◆ **Problem to solve**: From the records below, output exactly the lines running from the line containing "Module Demo." through the line containing "<[33 := dinode_put", and no others.

----- The input

(* ===== verification/FsTheorems.v ===== *)
(** * What kernel/fs.c guarantees

    The theorems about the file system, for kernel/log.c and kernel/bio.c as
    they are and any disk that keeps what is written to it. Each one is
    followed by an application to the small file system below. *)
From Stdlib Require Import ZArith Lia.
From stdpp Require Import prelude functions strings gmap.
From S2P Require Import Prelude Bytes Param Str UserMem Sleeplock BufIface Bio BioInv Log LogSpec Fs FsBlock FsData FsRw FsWrite FsTrunc FsDir.

(** ** A small file system

    A disk with the layout mkfs/mkfs.c writes, one directory (inode 1) with
    one entry and one file of five bytes (inode 2), and the state of the kernel
    inside a transaction on it. The theorems about kernel/fs.c are applied to
    it as examples. *)

(** A process without memory: copies of no bytes succeed, others fail. *)
#[export] Instance no_mem : UserMem unit := {
  ucopyout _ _ l := (tt, match l with [] => true | _ => false end);
  ucopyin _ _ n := match n with O => ([], true) | _ => ([], false) end;
  ucopyinstr _ _ _ := None
}.

#[export] Instance no_mem_laws : UserMemLaws unit.
Proof.
  split.
  - intros [] dst [|y a] b _ _; [|done]. cbn. by destruct b.
  - by intros [] dst.
  - intros [] src [|n1] n2 l _ _; cbn; [|done]. destruct n2; [|done]. intros [= <-]. done.
Qed.

Module Demo.
Definition sb : superblock := SuperBlock FSMAGIC 2000 1766 200 30 2 32 233.

Definition dir_ino : dinode := DInode T_DIR 0 0 1 32 (234 :: replicate 12 0) 6.
Definition file_ino : dinode := DInode T_FILE 0 0 0 5 (235 :: replicate 12 0) 6.

Definition dot : list Z := [46].
Definition name_a : list Z := [97].

Definition bitmap_block : block := replicate 29 255 ++ [15] ++ replicate 994 0.
Definition dir_block : block := splice zero_block 0 (new_dent dot 1).
Definition file_block : block := splice zero_block 0 [104; 101; 108; 108; 111].

Definition disk : block_map :=
  <[33 := dinode_put dir_ino zero_block 0]> (<[34 := dinode_put file_ino zero_block 0]>
    (<[233 := bitmap_block]> (<[234 := dir_block]> {[235 := file_block]}))).

Definition x_dir : inode := Inode 1 1 1 initsleeplock 1 dir_ino.
Definition x_file : inode := Inode 1 2 1 initsleeplock 1 file_ino.
Definition table : list inode := [x_dir; x_file; zero_inode].

Definition ctl : Z * Z * Z := (30, 1, 0).
Definition in_op : log := Log 2 30 1 0 1 (LogHeader 0 (replicate (Z.to_nat LOGSIZE) 0)).

Lemma start_ok : 0 ≤ 2 ∧ 2 + LOGSIZE < 2147483648.
Proof. by vm_compute. Qed.

Lemma geom : geometry 2 sb.
Proof. split; vm_compute; done || (split; done). Qed.

(** The kernel after boot, in a system call. *)
Lemma kernel : ∃ fs : fstate (bstate block_map) unit,
  f_sb fs = sb ∧ f_it fs = table ∧ f_loc fs = replicate 16 0 ∧
  tx (BS := bio_spec 1 1) 1 1 2 (f_l fs) ctl [] (dread disk) ∅ ∅ disk.
Proof.
  pose proof (binit_rep 1 1 disk ltac:(lia)) as Hb.
  destruct (proj1 (wp_Ret _ _ _) Hb) as ([] & s & _ & Hs). clear Hb.
  exists (FState (LState s in_op) sb table (replicate 16 0) tt []). split_and!; [done..|].
  split; [|apply lh_ok_nil|done|exact Hs]. split_and!; vm_compute; done.
Qed.

Lemma room k : k ≤ 29 → log_room ctl [] k.
Proof. intros Hk. unfold log_room, ctl, LOGSIZE, MAXOPBLOCKS. cbn [length]. lia. Qed.

Lemma croom k : (k ≤ 30)%nat → cache_room [] ∅ k.
Proof. intros Hk. unfold cache_room. rewrite map_size_empty. cbn [length]. change NBUF with 30%nat. lia. Qed.

(** Checking a property of every number below a bound. *)
Lemma forall_seq (P : nat → bool) n : forallb P (seq 0 n) = true → ∀ i, (i < n)%nat → P i = true.
Proof. intros Hall i Hi. rewrite forallb_forall in Hall. apply Hall, in_seq. lia. Qed.

Lemma used b : 0 ≤ b < 236 → in_use sb (dread disk) b = true.
Proof.
  intros Hb. rewrite <-(Z2Nat.id b) by lia.
  apply (forall_seq (λ i, in_use sb (dread disk) (Z.of_nat i)) 236); [by vm_compute|lia].
Qed.

Lemma meta : meta_used sb (dread disk).
Proof. intros b Hb. apply used. change (nmeta sb) with 234 in Hb. lia. Qed.

(** The file and the directory have one block each. *)
Lemma one_block dd b :
  d_addrs dd = b :: replicate 12 0 → (b = 234 ∨ b = 235) →
  (∀ i, ptr_at (dread disk) dd i = if decide (i = O) then b else 0) ∧ ino_ok sb (dread disk) dd.
Proof.
  intros Ha Hb. assert (∀ i, ptr_at (dread disk) dd i = if decide (i = O) then b else 0) as Hp.
  { intros i. unfold ptr_at. rewrite Ha. case_decide as Hi; [|rewrite decide_False by places; done].
    do 13 (destruct i as [|i]; [done|]). exfalso. places. }
  split; [done|]. split; [by rewrite Ha| |].
  - intros i _. rewrite Hp. case_decide; [|done]. intros _. split; [|apply used; lia].
    change (nmeta sb) with 234. cbn. lia.
  - intros i j _ _. rewrite !Hp. repeat case_decide; lia.
Qed.

Lemma one_allocated dd b :
  d_addrs dd = b :: replicate 12 0 → (b = 234 ∨ b = 235) → 0 ≤ d_size dd ≤ BSIZE →
  allocated (dread disk) dd 0 (d_size dd).
Proof.
  intros Ha Hb Hs o Ho. destruct (one_block dd b Ha Hb) as [Hp _].
  replace (o / BSIZE) with 0 by (unfold BSIZE in *; zlia). rewrite Hp, decide_True by done. lia.
Qed.

Lemma wf dd b n :
  d_addrs dd = b :: replicate 12 0 → (b = 234 ∨ b = 235) → 0 ≤ d_size dd ≤ BSIZE →
  d_type dd = n → 0 ≤ n < 4 → d_major dd = 0 → d_minor dd = 0 → 0 ≤ d_nlink dd < 2 → d_mode dd = 6 →
  dinode_wf dd.
Proof.
  intros Ha Hb Hs <- Ht Hma Hmi Hn Hmo. split; try lia.
  - unfold BSIZE in *. lia.
  - by rewrite Ha.
  - rewrite Ha. constructor; [lia|]. apply Forall_replicate. lia.
Qed.

Lemma dir_wf : dinode_wf dir_ino.
Proof. eapply wf; [done|by left|by vm_compute|done|by vm_compute|done|done|by vm_compute|done]. Qed.

Lemma file_wf : dinode_wf file_ino.
Proof. eapply wf; [done|by right|by vm_compute|done|by vm_compute|done|done|by vm_compute|done]. Qed.

Lemma table_ok : itable_ok table.
Proof.
  split.
  - intros i x Hx. do 3 (destruct i as [|i]; [injection Hx as <-; cbn; lia|]). done.
  - intros i j x y Hx Hy (Hr & _ & _) (Hr' & _ & Hi).
    do 3 (destruct i as [|i]; [injection Hx as <-; do 3 (destruct j as [|j]; [injection Hy as <-; done|]); done|]).
    done.
Qed.

Lemma dir : dir_ok (dread disk) dir_ino.
Proof.
  split; [done|done|by vm_compute|]. eapply one_allocated; [done|lia|by vm_compute].
Qed.

Lemma file_alloc : allocated (dread disk) file_ino 0 5.
Proof. apply (one_allocated file_ino 235); [done|by right|by vm_compute]. Qed.

Lemma dir_pre (fs : fstate (bstate block_map) unit) :
  f_sb fs = sb → f_it fs = table → tx 1 1 2 (f_l fs) ctl [] (dread disk) ∅ ∅ disk →
  ino_pre 1 1 2 sb fs 0 x_dir ctl [] (dread disk) disk.
Proof.
  intros Hsb Hit Htx. split; [done|by rewrite Hit|done|done|apply meta|].
  apply (one_block dir_ino 234); [done|by left].
Qed.

Lemma file_pre (fs : fstate (bstate block_map) unit) :
  f_sb fs = sb → f_it fs = table → tx 1 1 2 (f_l fs) ctl [] (dread disk) ∅ ∅ disk →
  ino_pre 1 1 2 sb fs 1 x_file ctl [] (dread disk) disk.
Proof.
  intros Hsb Hit Htx. split; [done|by rewrite Hit|done|done|apply meta|].
  apply (one_block file_ino 235); [done|by right].
Qed.

Lemma free_slot (fs : fstate (bstate block_map) unit) :
  f_it fs = table → ∃ k y, f_it fs !! k = Some y ∧ i_ref y = 0.
Proof. intros ->. by exists 2%nat, zero_inode. Qed.

Lemma known_dir : ino_known 1 sb x_dir.
Proof. split; [done|by vm_compute]. Qed.

Lemma known_file : ino_known 1 sb x_file.
Proof. split; [done|by vm_compute]. Qed.
End Demo.

(** The superblock [sb] was read from device [dev], and the log is at [start]. *)
Record mounted (dev start : Z) (sb : superblock) : Prop := {
  mo_log : 0 ≤ start ∧ start + LOGSIZE < 2147483648;
  mo_dev : u32 dev = dev;
  mo_geometry : geometry start sb
}.

Lemma demo_mounted : mounted 1 2 Demo.sb.
Proof. split; [apply Demo.start_ok|done|apply Demo.geom]. Qed.

Section theorems.
Context {D U : Type} `{HD : DiskDev D} `{HL : !DiskLaws D} `{UM : UserMem U} `{UL : !UserMemLaws U}.
Implicit Types (fs : fstate (bstate D) U) (L : list Z) (v : Z → block) (d : D).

----------

◆ **Answer section**:
Module Demo.
Definition sb : superblock := SuperBlock FSMAGIC 2000 1766 200 30 2 32 233.

Definition dir_ino : dinode := DInode T_DIR 0 0 1 32 (234 :: replicate 12 0) 6.
Definition file_ino : dinode := DInode T_FILE 0 0 0 5 (235 :: replicate 12 0) 6.

Definition dot : list Z := [46].
Definition name_a : list Z := [97].

Definition bitmap_block : block := replicate 29 255 ++ [15] ++ replicate 994 0.
Definition dir_block : block := splice zero_block 0 (new_dent dot 1).
Definition file_block : block := splice zero_block 0 [104; 101; 108; 108; 111].

Definition disk : block_map :=
  <[33 := dinode_put dir_ino zero_block 0]> (<[34 := dinode_put file_ino zero_block 0]>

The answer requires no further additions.